Formulation design, optimization and in vivo evaluation of a ph and ion responsive ophthalmic in situ gel of forskolin- beta cyclodextrin complex

The poor bioavailability of ocular solution is caused by dilution and drainage from the eye can be overcome by using In situ gel forming ocular drug delivery system prepared from polymers that exhibit sol to gel transition. The objective of the study was to develop optimized formulation of In situ gel of Forskolin (FSK) antiglaucoma agent using pH and Ion activated polymers Carbopol 940 and Sodium alginate respectively as gelling agents, Hydroxy Propyl Methyl Cellulose (HPMC K4M) as viscosity enhancing polymer.
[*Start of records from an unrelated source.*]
Lemma replica_decide_clock s s' :
  replica_decide w s = Ok s' ->
  clock s' = clock s \/ enters_with_timer (add_u64 (view (rs s)) 1) s s'.
Proof.
  unfold replica_decide. cbv zeta. destruct (negb _); [intros [= <-]; by left|].
  destruct (staged_decide_qc _ !! _) as [qc|]; [|intros [= <-]; by left].
  intros (s1 & E1%try_execute_chain_still & [= <-])%result_bind_Ok. right.
  apply (enter_new_view_timer _ s (upd _ s1)). unfold clock in E1. by injection E1.
Qed.

Lemma try_advance_clock `{HashOrder} s s' :
  try_advance w s = Ok s' ->
  clock s' = clock s \/ enters_with_timer (add_u64 (view (rs s)) 1) s s'.
Proof.
  intros (s1 & E1 & Hr)%result_bind_Ok. apply result_bind_Ok in Hr as (s2 & E2 & Hr).
  apply result_bind_Ok in Hr as (s3 & E3 & Hr). apply result_bind_Ok in Hr as (s4 & E4 & Hr).
  apply result_bind_Ok in Hr as (s5 & E5 & Hr). apply result_bind_Ok in Hr as (s6 & E6 & Hr).
  apply result_bind_Ok in Hr as (s7 & E7 & Hr). apply result_bind_Ok in Hr as (s8 & E8 & Hr).
  apply result_bind_Ok in Hr as (s9 & E9 & E10).
  assert (clock s7 = clock s) as C7.
  { by rewrite (leader_form_still Commit _ _ E7), (replica_vote_still Commit _ _ E6),
      (leader_form_still PreCommit _ _ E5), (replica_vote_still PreCommit _ _ E4),
      (leader_form_still Prepare _ _ E3), (replica_prepare_still _ _ E2), (leader_prepare_still _ _ E1). }
  assert (clock s' = clock s8) as C8 by (by rewrite (try_kick_still _ _ E10), (retry_still _ _ E9)).
  apply replica_decide_clock in E8 as [E8|E8]; [left; congruence|right].
  eapply enters_with_timer_still; [|exact C8]. unfold clock in C7.
  replace (view (rs s)) with (view (rs s7)) by congruence.
  unfold enters_with_timer in *. by replace (armed (effects s)) with (armed (effects s7)) by congruence.
Qed.

Lemma handle_msg_still keys m : still (handle_msg w keys m).
Proof.
  intros s s'. destruct m as [|v nd j k|t v q k|t v h j sig|v j k]; cbn [handle_msg]; [by intros [= <-]|..].
  - unfold handle_proposal. repeat (destruct (negb _); [by intros [= <-]|]). cbv zeta.
    intros Hk. by rewrite (kick_still _ _ _ Hk).
  - unfold handle_phase_qc. destruct (negb _); [by intros [= <-]|].
    destruct (expected_qc_type t); [|by intros [= <-]]. destruct (_ || _); [by intros [= <-]|].
    destruct (negb _); intros [= <-]; [done|]. unfold clock. cbn. unfold stage_qc. cbv zeta.
    destruct t; try done; by case_match.
  - unfold handle_vote. repeat (destruct (negb _); [by intros [= <-]|]). by intros [= <-].
  - unfold handle_new_view. repeat (destruct (negb _); [by intros [= <-]|]). by intros [= <-].
Qed.

Lemma handle_event_clock e s s1 :
  handle_event w e s = Ok s1 ->
  (clock s1 = clock s /\ e <> EvStart /\
     (e = EvTimer (mkTimerEvent (view (rs s))) -> s1 = s /\ seen Commit (vd_at (rs s) (view (rs s))) = true)) \/
  (exists nv, enters_with_timer nv s s1 /\
     ((e = EvStart /\ nv = 1) \/ (e = EvTimer (mkTimerEvent (view (rs s))) /\ nv = add_u64 (view (rs s)) 1))).
Proof.
  destruct e as [|m keys|[tv]|out]; cbn [handle_event].
  - intros [= <-]. right. exists 1. split; [|by left]. by apply (enter_new_view_timer 1 s (upd (set_view 0) s)).
  - intros Hm. left. split; [by eapply handle_msg_still|done].
  - intros [= <-]. unfold handle_timer. cbn [timer_view]. destruct (Z.eqb_spec tv (view (rs s))) as [->|Hne]; cbn [negb].
    + destruct (match vd (rs s) _ with Some _ => _ | None => _ end) eqn:Es.
      * left. split_and!; [done|done|]. intros _. split; [done|]. unfold vd_at.
        by destruct (vd (rs s) (view (rs s))).
      * right. eexists. split; [|by right]. by apply enter_new_view_timer.
    + left. split_and!; [done|done|]. by intros [= ->].
  - intros [= <-]. left. split; [|done]. unfold clock, upd, ingest_validation. cbn. by repeat case_match.
Qed.

(** ** A seen decision is staged *)

Definition decide_staged (r : ReplicaState) : Prop :=
  forall v, seen Commit (vd_at r v) = true -> is_Some (staged Commit r !! v).

Lemma decide_staged_move `{HashOrder} e r es r' : move w e r es r' -> decide_staged r -> decide_staged r'.
Proof.
  intros Hm Hd v Hs. apply (move_seen w e r es r' v Commit Hm) in Hs as [[Hs ->]|(_ & qc & -> & _)]; [auto|eauto].
Qed.

Lemma decide_staged_steps `{HashOrder} e s s' :
  0 <= view (rs s) -> rtc (prim w e (fun v => v + 1 < u64_modulus)) s s' ->
  decide_staged (rs s) ->
  decide_staged (rs s') /\ forall v, seen Commit (vd_at (rs s) v) = true -> seen Commit (vd_at (rs s') v) = true.
Proof.
  intros Hv Hr. revert Hv. induction Hr as [s|s s1 s2 Hp Hr IH]; intros Hv Hd; [done|].
  destruct (prim_move w e s s1 Hv Hp) as (es & _ & Hm).
  destruct (move_scalars w e _ _ _ Hm) as (_ & _ & Hvw).
  destruct IH as [IH1 IH2]; [destruct Hvw as [->|[[_ ->]|(_ & _ & _ & ->)]]; lia|by eapply decide_staged_move|].
  split; [done|]. intros v Hs. apply IH2.
  destruct (move_keeps w e _ _ _ v Hm) as (_ & _ & _ & _ & Hk). auto.
Qed.

(** What a pass of the event loop does to the timers. *)
Definition pass_timers (s s' : Sys) : Prop :=
  (view (rs s') = view (rs s) /\ timeout_interval_ms (rs s') = timeout_interval_ms (rs s) /\
   armed (effects s') = []) \/
  (view (rs s) < view (rs s') /\ exists rest,
     armed (effects s') = (mkTimerEvent (view (rs s')), timeout_interval_ms (rs s')) :: rest /\
     Forall (fun a => timer_view a.1 < view (rs s')) rest).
The Forskolin (FSK) solid dispersion was prepared by kneeding method in various ratios (1:1 to 1:4) with β- cyclodextrinas solubility enhancing agent. Solid dispersion 1:4 was selected for further formulation of ocular pH and ion activated In situ gels. The 23 factorial design was employed to optimize the formulation considering Carbopol 940, Sodium alginate and Hydroxy Propyl methyl cellulose (HPMC K4M) as independent variables, Sol to gel transition time (sec) and In vitro percentage drug release as dependent variables. Formulations were prepared successfully and assessed for appearance, gelling capacity, pH, drug content, viscosity, in vivo ocular irritation and in vivo intra ocular pressure (IOP) reduction studies and results observed in acceptable range. Based on sol to gel transition time (sec) and in vitro percentage drug release F9 formulation was found to be best optimized formulation from the nine formulations developed by 23 factorial design. The study revealed that the in situ gel system of Forskolin (FSK) sustained the antiglaucoma activity up to 8 h for F9 formulation.